:: ACTIVITY ::
Find the line holding "[| exists [];" in the entries below. Give it again exactly, along with every line after it up to and including the line holding "Module TickTheorems.".

:: EXERCISE INPUT ::
(** * A turtle-graphics watch: analog / digital variants and alarms

    Shallow embedding of [src/main.py].  Python objects become records,
    methods become functions that thread the receiver and a global
    interaction state explicitly, exceptions become a result type, and the
    calls made to collaborators (the turtle library, [time.sleep], and the
    methods whose body is [pass]) are recorded in a call log so that "what
    is passed to whom, in which order" can be stated. *)

From Stdlib Require Import ZArith QArith Qabs List String Ascii Bool Lia Floats DecimalString.
Import ListNotations.

Local Close Scope Q_scope.
Local Open Scope Z_scope.

(* ================================================================== *)
(** ** Python numbers *)

(** An [int] is unbounded, a [float] is an IEEE-754 binary64: Rocq's
    primitive floats are exactly that format with round-to-nearest-even. *)
Inductive number : Type :=
  | PyInt (z : Z)
  | PyFloat (f : float).

(** The double nearest to an integer, ties to even (exact below 2^53):
    what [float(z)] is when it has a value.  From 2^1024 - 2^970 on the
    nearest double would be 2^1024: there Python raises [OverflowError]
    instead ([int_too_large]), and this function gives an infinity. *)
Definition float_of_Z (z : Z) : float :=
  SF2Prim (binary_normalize prec emax z 0 false).

(** The ints Python refuses to convert to float. *)
Definition int_too_large (z : Z) : bool :=
  2 ^ 1024 - 2 ^ 970 <=? Z.abs z.

Definition to_float (x : number) : float :=
  match x with
  | PyInt z => float_of_Z z
  | PyFloat f => f
  end.

(** The value of [a * b] and [a + b]: integer arithmetic on two ints,
    otherwise both operands are converted to float and the float operation
    is used.  The conversion of an int raises when the int is too large;
    [conversion_overflows] says when, and an operation on a number that the
    caller supplies ([mul_checked], for the radius) tests it first.  The
    int operands of the angle formulas below are fields of a [datetime],
    at most 59, and literals, so these formulas are written with the value
    alone. *)
Definition py_mul (a b : number) : number :=
  match a, b with
  | PyInt x, PyInt y => PyInt (x * y)
  | _, _ => PyFloat (PrimFloat.mul (to_float a) (to_float b))
  end.

Definition py_add (a b : number) : number :=
  match a, b with
  | PyInt x, PyInt y => PyInt (x + y)
  | _, _ => PyFloat (PrimFloat.add (to_float a) (to_float b))
  end.

(** Whether [a * b] raises [OverflowError]: one operand is a float and the
    other an int too large to be converted. *)
Definition conversion_overflows (a b : number) : bool :=
  match a, b with
  | PyInt x, PyFloat _ => int_too_large x
  | PyFloat _, PyInt y => int_too_large y
  | _, _ => false
  end.

(** The float literals of the source.  [0.1] is not a binary64 value; the
    literal denotes the nearest one, written here in hexadecimal. *)
Definition lit_0_1 : float := 0x1.999999999999ap-4%float.
Definition lit_0_5 : float := 0x1p-1%float.
Lemma tick_mtm_abs ltp entry qty :
  (tick_mtm ltp entry qty == Qabs (ltp - entry) * Qnat qty)%Q.
Proof.
  unfold tick_mtm. destruct (Qgeb ltp entry) eqn:E.
  - apply Qgeb_ge in E. rewrite Qabs_pos by lra. reflexivity.
  - apply Qgeb_lt in E. rewrite Qabs_neg by lra.
    assert (X : (- (ltp - entry) == entry - ltp)%Q) by ring.
    rewrite X. reflexivity.
Qed.

Lemma tick_mtm_nonneg ltp entry qty : (0 <= tick_mtm ltp entry qty)%Q.
Proof.
  rewrite tick_mtm_abs. apply Qmult_le_0_compat;
    [apply Qabs_nonneg | apply Qnat_nonneg].
Qed.

Lemma realized_pnl_nonneg p x : (0 <= realized_pnl p x)%Q.
Proof.
  unfold realized_pnl. destruct (entry_price p) as [e |]; [| lra].
  pose proof (Qnat_nonneg (quantity p)).
  destruct (Qltb e x) eqn:E.
  - apply Qltb_lt in E. apply Qmult_le_0_compat; lra.
  - apply Qltb_ge in E. apply Qmult_le_0_compat; lra.
Qed.

Lemma filter_open_first_Some tok rows i p :
  filter_open_first tok rows = Some (i, p) ->
  rows !! i = Some p /\ open_for tok p.
Proof.
  unfold filter_open_first. intros H.
  apply list_find_Some in H. destruct H as (H1 & H2 & _). split; assumption.
Qed.

Lemma filter_open_first_None tok rows :
  filter_open_first tok rows = None <-> open_count tok rows = 0%nat.
Proof.
  unfold filter_open_first. rewrite list_find_None. split.
  - apply open_count_zero.
  - unfold open_count. intros H. apply length_zero_iff_nil in H.
    apply Forall_forall. intros p Hp Ho.
    assert (Hin : p ∈ filter (open_for tok) rows)
      by (apply list_elem_of_filter; split; assumption).
    rewrite H in Hin. inversion Hin.
Qed.

Lemma alter_set_mtm v (i : nat) (rows : list Position) p :
  rows !! i = Some p ->
  alter (set_mtm v) i rows = <[i := set_mtm v p]> rows.
Proof.
  intros H. rewrite list_insert_alter.
  apply list_alter_ext; [| reflexivity].
  intros x Hx. rewrite H in Hx. inversion Hx. reflexivity.
Qed.

(** A tick with a price, for a token with an open row that has an entry
    price: the MTM block runs, then the exit block. *)
Lemma on_data_open st tok raw i pos entry :
  raw <> 0%Z ->
  filter_open_first tok (table st) = Some (i, pos) ->
  entry_price pos = Some entry ->
  let ltp := (inject_Z raw / 100)%Q in
  let sym := default "UNKNOWN" (token_symbol_map st !! tok) in
  let st_p := send (MPrice sym (Some tok) (py_round ltp 2)) st in
  let mid := on_data_mtm st_p tok sym ltp i pos entry in
  on_data st (mkTick (Some tok) (Some raw))
  = on_data_exit mid.1 tok sym ltp mid.2 entry.
Proof.
  intros Hraw Hf He ltp sym st_p mid. unfold on_data.
  cbn [tick_token last_traded_price].
  destruct raw as [| r | r]; [contradiction | |];
    cbn [mbind option_bind];
    change (table (send _ st)) with (table st);
    rewrite Hf, He; fold ltp; fold sym; fold st_p; fold mid;
    destruct mid as [s o]; reflexivity.
Qed.

(** A tick for a token without an open row changes no row and closes
    nothing. *)
Lemma on_data_no_open st tick :
  (forall tok, tick_token tick = Some tok ->
               filter_open_first tok (table st) = None) ->
  table (on_data st tick) = table st
  /\ close_calls (on_data st tick) = close_calls st.
Proof.
  intros H. unfold on_data.
  destruct (last_traded_price tick) as [[| r | r] |];
    try (split; reflexivity);
    (destruct (tick_token tick) as [tok |]; [| split; reflexivity];
     change (table (send _ st)) with (table st);
     rewrite (H tok eq_refl); split; reflexivity).
Qed.

Lemma on_data_mtm_close_calls st tok sym ltp i pos entry :
  close_calls (on_data_mtm st tok sym ltp i pos entry).1 = close_calls st.
Proof.
  unfold on_data_mtm.
  destruct (mtm_moved _ _ _ _); reflexivity.
Qed.

Lemma exit_check_set_mtm ltp entry v pos :
  exit_check ltp entry (set_mtm v pos) = exit_check ltp entry pos.
Proof. reflexivity. Qed.

Lemma on_data_mtm_object st tok sym ltp i pos entry :
  exists v, (on_data_mtm st tok sym ltp i pos entry).2 = set_mtm v pos.
Proof.
  unfold on_data_mtm. destruct (mtm_moved _ _ _ _).
  - eexists. reflexivity.
  - exists (mtm pos). destruct pos; reflexivity.
Qed.

Lemma on_data_exit_close_calls st tok sym ltp pos entry :
  close_calls (on_data_exit st tok sym ltp pos entry)
  = close_calls st
    ++ (if (exit_check ltp entry pos).2
        then [(tok, ltp, (exit_check ltp entry pos).1)] else []).
Proof.
  unfold on_data_exit.
  destruct (exit_check ltp entry pos) as [r b]. destruct b; cbn [fst snd].
  - unfold close_position_db.
    change (table (note_close_call (tok, ltp, r) st)) with (table st).
    destruct (get_open_position_for_token tok (table st)) as [[j p] |];
      reflexivity.
  - symmetry. apply app_nil_r.
Qed.

Lemma exit_check_both ltp entry pos tg sl :
  target pos = Some tg -> stoploss pos = Some sl ->
  target_hit ltp entry tg = true -> stoploss_hit ltp entry sl = true ->
  exit_check ltp entry pos = (Some (R_text "Stoploss hit"), true).
Proof.
  intros Ht Hs H1 H2. unfold exit_check. rewrite Ht, Hs, H1, H2. reflexivity.
Qed.

(** Every tick makes at most one call of [close_position_db]. *)
Lemma on_data_close_calls st tick :
  exists l, close_calls (on_data st tick) = close_calls st ++ l
            /\ (length l <= 1)%nat.
Proof.
  destruct (last_traded_price tick) as [raw |] eqn:Hp;
    [| exists []; unfold on_data; rewrite Hp, app_nil_r; split; [reflexivity | simpl; lia]].
  destruct (decide (raw = 0%Z)) as [-> | Hraw];
    [exists []; unfold on_data; rewrite Hp, app_nil_r; split; [reflexivity | simpl; lia] |].
  destruct (tick_token tick) as [tok |] eqn:Ht.
  - destruct (filter_open_first tok (table st)) as [[i pos] |] eqn:Hf.
    + destruct (entry_price pos) as [entry |] eqn:He.
      * destruct tick as [tt tp]. cbn in Hp, Ht. subst tt tp.
        rewrite (on_data_open st tok raw i pos entry Hraw Hf He).
        rewrite on_data_exit_close_calls, on_data_mtm_close_calls.
        eexists. split; [reflexivity |].
        destruct (exit_check _ _ _).2; simpl; lia.
      * exists []. rewrite app_nil_r. split; [| simpl; lia].
        unfold on_data. rewrite Hp, Ht.
        destruct raw; [contradiction | |];
          change (table (send _ st)) with (table st); rewrite Hf, He;
          reflexivity.
    + exists []. rewrite app_nil_r. split; [| simpl; lia].
      apply on_data_no_open. intros tok' Htok'.
      rewrite Ht in Htok'. inversion Htok'; subst. assumption.
  - exists []. rewrite app_nil_r. split; [| simpl; lia].
    apply on_data_no_open. intros tok' Htok'. congruence.
Qed.

End TickFacts.

Module TickTheorems.
Import StoreFacts CloseFacts TickFacts.

Lemma mtm_moved_above ltp entry qty stored :
  (5 # 100 < Qabs (tick_mtm ltp entry qty - stored))%Q ->
  mtm_moved ltp entry qty stored = true.
Proof. intros H. unfold mtm_moved. apply gt_computed_above, H. Qed.

Lemma mtm_moved_below ltp entry qty stored :
  (Qabs (tick_mtm ltp entry qty - stored) < 5 # 100)%Q ->
  mtm_moved ltp entry qty stored = false.
Proof. intros H. unfold mtm_moved. apply gt_computed_below, H. Qed.
(** * aiowamp: error representation and error translation

    A shallow embedding of [aiowamp/errors.py] and of the payload
    normalisation of [aiowamp/client/event.py].

    Python objects with identity (exceptions, messages) live in a heap
    indexed by locations; plain data (ints, strings, lists, dicts ...) is
    modelled by value, and so is an exception while it is in flight.  The
    module globals [ERR_RESP_MAP] and [EXC_URI_MAP] are passed to the
    functions that read or write them.  Code that can raise returns an
    [Outcome]. *)

From stdpp Require Import gmap strings list fin_maps pretty.

Open Scope Z_scope.
Open Scope string_scope.

(** ** Python values *)

(** Locations of heap objects: the identity of a Python object. *)
Abbreviation loc := positive.

(** The text of an [aiowamp.URI].  [URI] subclasses [str]: it hashes and
    compares like its text. *)
Abbreviation URI := string.

(** The values the module handles: WAMP payload data ([int], [str], [bool],
    lists and string-keyed dicts), [None], tuples (the [*args] of a call and
    [BaseException.args]) and references to heap objects.  A dict is the list
    of its items in insertion order. *)
#[warnings="-register-all"]
Inductive Value : Type :=
| VNone
| VBool (b : bool)
| VInt (z : Z)
| VStr (s : string)
| VList (l : list Value)
| VTuple (l : list Value)
| VDict (d : list (string * Value))
| VObj (l : loc).

(** Python's truth value testing, [bool(v)].  Instances of the classes of
    this module define neither [__bool__] nor [__len__]: they are true. *)
Definition truthy (v : Value) : bool :=
  match v with
  | VNone => false
  | VBool b => b
  | VInt z => negb (z =? 0)%Z
  | VStr s => negb (String.eqb s "")
  | VList l | VTuple l => negb (Nat.eqb (length l) 0)
  | VDict d => negb (Nat.eqb (length d) 0)
  | VObj _ => true
  end.

(** [a or b] *)
Definition py_or (a b : Value) : Value := if truthy a then a else b.

Definition is_tuple (v : Value) : bool :=
  match v with VTuple _ => true | _ => false end.

Definition is_dict (v : Value) : bool :=
  match v with VDict _ => true | _ => false end.

(** ** Rendering: [str] and [repr]

    How a [str] is quoted by [repr] and how a heap object renders itself are
    decided outside this module (the interpreter, the object's class); they
    are the methods of an interface. *)
Class Rendering := {
  repr_of_str : string → string;
  str_of_obj : loc → string;
  repr_of_obj : loc → string
}.

(** [sep.join(l)] *)
Definition join (sep : string) (l : list string) : string := String.concat sep l.

Section rendering.
Context `{Rendering}.

Fixpoint py_repr (v : Value) : string :=
  match v with
  | VNone => "None"
  | VBool true => "True"
  | VBool false => "False"
  | VInt z => pretty z
  | VStr s => repr_of_str s
  | VList l => "[" +:+ join ", " (map py_repr l) +:+ "]"
  | VTuple [x] => "(" +:+ py_repr x +:+ ",)"
  | VTuple l => "(" +:+ join ", " (map py_repr l) +:+ ")"
  | VDict d =>
      "{" +:+ join ", " (map (λ kv, repr_of_str kv.1 +:+ ": " +:+ py_repr kv.2) d) +:+ "}"
  | VObj l => repr_of_obj l
  end.

(** [str(v)]: the text itself for a [str], [__str__] for an object, and
    [repr] for everything else. *)
Definition py_str (v : Value) : string :=
  match v with
  | VStr s => s
  | VObj l => str_of_obj l
  | _ => py_repr v
  end.
End rendering.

:: WRITTEN ANSWER ::
    [| exists []; unfold on_data; rewrite Hp, app_nil_r; split; [reflexivity | simpl; lia]].
  destruct (decide (raw = 0%Z)) as [-> | Hraw];
    [exists []; unfold on_data; rewrite Hp, app_nil_r; split; [reflexivity | simpl; lia] |].
  destruct (tick_token tick) as [tok |] eqn:Ht.
  - destruct (filter_open_first tok (table st)) as [[i pos] |] eqn:Hf.
    + destruct (entry_price pos) as [entry |] eqn:He.
      * destruct tick as [tt tp]. cbn in Hp, Ht. subst tt tp.
        rewrite (on_data_open st tok raw i pos entry Hraw Hf He).
        rewrite on_data_exit_close_calls, on_data_mtm_close_calls.
        eexists. split; [reflexivity |].
        destruct (exit_check _ _ _).2; simpl; lia.
      * exists []. rewrite app_nil_r. split; [| simpl; lia].
        unfold on_data. rewrite Hp, Ht.
        destruct raw; [contradiction | |];
          change (table (send _ st)) with (table st); rewrite Hf, He;
          reflexivity.
    + exists []. rewrite app_nil_r. split; [| simpl; lia].
      apply on_data_no_open. intros tok' Htok'.
      rewrite Ht in Htok'. inversion Htok'; subst. assumption.
  - exists []. rewrite app_nil_r. split; [| simpl; lia].
    apply on_data_no_open. intros tok' Htok'. congruence.
Qed.

End TickFacts.

Module TickTheorems.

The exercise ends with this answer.